Plot: Display events using rect mark

Hi everyone :wave: ,

I’d like to show events or “time blocks” on a plot. Very similar to a calendar view. The x-axis shows the date, while the y-axis shows the time of the day.

However, I can’t get the blocks to render using the rect mark.
Would really appreciate any help/guidance on how I could accomplish this!

Best
Chris

Notebook:

1 Like

I think there are a few problems:

  • Your fill is white, so you won’t see anything.
  • You use d3.utcDay, which means that for sessions that start and end on the same day the start and end value will be the same, resulting in a width of zero.
  • For the time scale you force the date to 1970-01-01. This will likely have side effects.
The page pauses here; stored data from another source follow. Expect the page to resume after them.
(** Whatever the device actions do, no device outside the selection is
    reached: the calls made are a prefix of the selected devices. *)
Lemma entity_services_reach_no_other (call : ServiceCall) (w : World)
    (l : nat) (sys : AbodeSystem) (ids : list string) :
  hass_data w = Some l → heap w !! l = Some sys →
  call_entity_id call = Some ids →
  ∃ n, trace (capture_image call w).1 =
       trace w ++ map (λ d, Vendor (v_capture (dev_entity_id d)))
                      (take n (filter (λ d, dev_entity_id d ∈ ids) (devices sys))).
Proof.
  intros Hd Hh Hids. unfold capture_image.
  rewrite (context_run _ w l sys Hd Hh), Hids. simpl.
  rewrite mbind_run. unfold mret, M_ret.
  apply for_each_vendor_calls_prefix.
Qed.

(** ** The event relay (C6) *)

(** C6. [setup_abode_events] subscribes the relay callback for the five
    categories alarm, alarm end, panel fault, panel restore and automation,
    and for no other; an event the vendor then delivers in one of these
    categories is fired on the host bus under the category's name, and an
    event of another category is not relayed. *)
Theorem setup_abode_events_relays_five (w : World) (l : nat) (sys : AbodeSystem) :
  hass_data w = Some l → heap w !! l = Some sys →
  event_callbacks (abode sys) = [] →
  (∀ event, event ∈ events →
     vendor_outcome w (v_add_event_callback event (relay_callback event)) = None) →
  ∃ w' sys',
    setup_abode_events w = (w', Ret tt)
    ∧ effects_since w w' =
        [ Vendor (v_add_event_callback ALARM_GROUP (relay_callback ALARM_GROUP));
          Vendor (v_add_event_callback ALARM_END_GROUP (relay_callback ALARM_END_GROUP));
          Vendor (v_add_event_callback PANEL_FAULT_GROUP (relay_callback PANEL_FAULT_GROUP));
          Vendor (v_add_event_callback PANEL_RESTORE_GROUP (relay_callback PANEL_RESTORE_GROUP));
          Vendor (v_add_event_callback AUTOMATION_GROUP (relay_callback AUTOMATION_GROUP)) ]
    ∧ heap w' !! l = Some sys'
    ∧ event_callbacks (abode sys') =
        [ (ALARM_GROUP, relay_callback ALARM_GROUP);
          (ALARM_END_GROUP, relay_callback ALARM_END_GROUP);
          (PANEL_FAULT_GROUP, relay_callback PANEL_FAULT_GROUP);
          (PANEL_RESTORE_GROUP, relay_callback PANEL_RESTORE_GROUP);
          (AUTOMATION_GROUP, relay_callback AUTOMATION_GROUP) ]
    ∧ ∀ event event_json,
        deliver_event l event event_json w' =
          (if bool_decide (event ∈ [ALARM_GROUP; ALARM_END_GROUP; PANEL_FAULT_GROUP;
                                    PANEL_RESTORE_GROUP; AUTOMATION_GROUP])
           then add_trace (BusFire event (event_data event_json)) w'
           else w',
           Ret tt).
Proof.
  intros Hd Hh Hnone Hok.
  rewrite (setup_abode_events_run w l sys Hd Hh Hok).
  eexists _, (subscribe_events relay_subscriptions sys).
  split; [reflexivity|]. split; [by rewrite effects_since_with_state|].
  split; [by simpl; rewrite lookup_insert_eq|].
  split; [by simpl; rewrite Hnone|].
  intros event event_json. unfold deliver_event.
  rewrite mbind_run. erewrite deref_run by (by simpl; rewrite lookup_insert_eq).
  simpl. rewrite Hnone. simpl.
  destruct event; simpl; try reflexivity.
Qed.

Lemma setup_abode_events_relays_five_witness :
  ∃ w', setup_abode_events (connected_world push_entry) = (w', Ret tt)
        ∧ deliver_event 0 ALARM_GROUP {[ "event_code" := PyStr "1140" ]} w'
          = (add_trace (BusFire ALARM_GROUP
                          (event_data {[ "event_code" := PyStr "1140" ]})) w',
             Ret tt)
        ∧ deliver_event 0 (OTHER_GROUP "abode_arm") ∅ w' = (w', Ret tt).
Proof.
  destruct (setup_abode_events_relays_five (connected_world push_entry) 0
              {| abode := new_Abode; polling := false; devices := [];
                 logout_listener := None |})
    as (w' & sys' & Hrun & _ & _ & _ & Hdel).
  - vm_compute; reflexivity.
  - vm_compute; reflexivity.
  - reflexivity.
  - intros event _. reflexivity.
  - exists w'. split; [exact Hrun|]. split; apply Hdel.
Defined.

(** ** The entities (C4) *)

(** C4, as the code has it.  Attaching a device entity subscribes a device
    callback that schedules a host state update, and detaching it removes
    every callback of that device.  Attaching an automation entity that
    was given an event category subscribes an event callback that
    refreshes the automation and schedules a host state update; attaching
    one that was given none (or an empty one) does nothing at all. *)
Theorem entity_callbacks_follow_attachment (d : AbodeDevice) (a : AbodeAutomation)
    (event : timeline_group) (w : World) (sys_d sys_a : AbodeSystem) :
  heap w !! dev_data d = Some sys_d →
  heap w !! aut_data a = Some sys_a →
  aut_event a = Some event → event_truthy (aut_event a) = true →
  vendor_outcome w (v_add_device_callback (dev_device_id d) (device_update_callback d))
    = None →
  vendor_outcome w (v_remove_all_device_callbacks (dev_device_id d)) = None →
  vendor_outcome w (v_add_event_callback event (automation_update_callback a))
    = None →
  (∃ w1 w2,
      AbodeDevice_async_added_to_hass d w = (w1, Ret tt)
      ∧ subscribed_device_callbacks w1 (dev_data d) =
          device_callbacks (abode sys_d)
          ++ [(dev_device_id d, device_update_callback d)]
      ∧ AbodeDevice_async_will_remove_from_hass d w1 = (w2, Ret tt)
      ∧ ∀ cb, (dev_device_id d, cb) ∉ subscribed_device_callbacks w2 (dev_data d))
  ∧ (∀ payload w',
       run_callback (device_update_callback d) payload w' =
         (add_trace (ScheduleUpdate (dev_entity_id d)) w', Ret tt))
  ∧ (∃ w1,
       AbodeAutomation_async_added_to_hass a w = (w1, Ret tt)
       ∧ subscribed_event_callbacks w1 (aut_data a) =
           event_callbacks (abode sys_a)
           ++ [(event, automation_update_callback a)])
  ∧ (∀ payload w',
       vendor_outcome w' (v_automation_refresh (aut_automation_id a)) = None →
       run_callback (automation_update_callback a) payload w' =
         (add_trace (ScheduleUpdate (aut_entity_id a))
            (add_trace (Vendor (v_automation_refresh (aut_automation_id a))) w'),
          Ret tt))
  ∧ (∀ a' w',
       event_truthy (aut_event a') = false →
       AbodeAutomation_async_added_to_hass a' w' = (w', Ret tt)).
Proof.
  intros Hd Ha Hev Htruthy Hadd Hrem Hsub.
  split; [|split; [|split; [|split]]].
  - eexists _, _.
    unfold AbodeDevice_async_added_to_hass, AbodeDevice_async_will_remove_from_hass.
    rewrite mbind_run, (deref_run w _ sys_d Hd).
    unfold async_add_job, add_device_callback.
    rewrite mbind_run, vendor_call_run, Hadd. unfold update. simpl.
    split; [reflexivity|].
    split.
    { unfold subscribed_device_callbacks. simpl.
      by rewrite lookup_alter_eq, Hd. }
    rewrite mbind_run. erewrite deref_run
      by (simpl; rewrite lookup_alter_eq, Hd; reflexivity).
    unfold remove_all_device_callbacks.
    rewrite mbind_run, vendor_call_run. simpl. rewrite Hrem. simpl.
    split; [reflexivity|].
    intros cb. unfold subscribed_device_callbacks. simpl.
    rewrite !lookup_alter_eq, Hd. simpl.
    rewrite list_elem_of_filter. simpl. naive_solver.
  - reflexivity.
  - eexists. unfold AbodeAutomation_async_added_to_hass.
    rewrite Htruthy, Hev.
    rewrite mbind_run, (deref_run w _ sys_a Ha).
    unfold async_add_job, add_event_callback.
    rewrite mbind_run, vendor_call_run, Hsub. unfold update. simpl.
    split; [reflexivity|].
    unfold subscribed_event_callbacks. simpl.
    by rewrite lookup_alter_eq, Ha.
  - intros payload w' Hrefresh. simpl.
    unfold AbodeAutomation_update_callback.
    rewrite mbind_run. unfold vendor_call. rewrite Hrefresh. reflexivity.
  - intros a' w' Hfalse. unfold AbodeAutomation_async_added_to_hass.
    destruct (aut_event a') as [event'|]; [by rewrite Hfalse | reflexivity].
Qed.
Instead I’d recommend to use +d3.utcFormat('%H%M')(date) so that you end up with zero-padded HHMM converted to int.
  • If your sessions span multiple days you’ll likely have to preprocess them and split them into multiple data times. Perhaps Plot has already some binning options for this.
  • Nitpick: You may want to preprocess your data anyway, so that you don’t have to instantiate a Date over and over again.
4 Likes

Like @mootari said, it’s tricky if you have sessions which span multiple days: you’d need to create multiple elements to display such sessions. Your data doesn’t appear to have any such sessions, at least in UTC time, but, here’s how you could do it:

sessions = (await FileAttachment("sessions.json").json())
  .map(({start, end}) => ({
    start: new Date(start),
    end: new Date(end)
  }))
  .flatMap(({start, end}) => {
    const days = d3.utcDay.range(d3.utcDay(start), end);
    return days.map((day, i) => ({
      start: i === 0 ? start : day,
      end: i === days.length - 1 ? end : days[i + 1]
    }));
  })
  .map(({start, end}) => ({
    start,
    end: new Date(end - 1) // convert to inclusive upper bound
  }))

I did a slightly tricky thing which is that I subtracted one millisecond from the end dates. This is mainly so that when you have sessions that span multiple days, the sessions end at 23:59:59.999Z on the same day rather than on 0:0:0.000Z on the next day.

Then, if you want the intraday time on the y scale, you can map all the dates to the same day 1970-01-01 like you may have been doing before, like so:

new Date(d.start - d3.utcDay(d.start))

d3.utcDay(d.start) returns the UTC midnight preceding or equal to d.start, so by subtracting the two, you count the number of milliseconds since UTC midnight. If you pass that to the Date constructor, it’ll give you the equivalent UTC time on January 1, 1970. You probably also want to reverse the y scale so that time goes down ↓ like in a typical calendar.

Likewise if you want the x scale to show the start and end day, you can use d3.utcDay to round d.start down, and d3.utcDay.ceil to round d.end up. All together that might look like this:

Plot.plot({
  x: {
    tickFormat: "%d.%m",
    round: true
  },
  y: {
    grid: true,
    tickFormat: "%I %p",
    reverse: true,
    nice: true
  },
  marks: [
    Plot.rect(sessions, {
      x1: d => d3.utcDay(d.start),
      x2: d => d3.utcDay.ceil(d.end),
      y1: d => new Date(d.start - d3.utcDay(d.start)),
      y2: d => new Date(d.end - d3.utcDay(d.end)),
      insetLeft: 0.5,
      insetRight: 0.5
    }),
    Plot.ruleY([new Date("1970-01-01"), new Date("1970-01-01T23:59:59.999Z")])
  ]
})
1 Like

Awesome! Thanks so much @mbostock for your answer!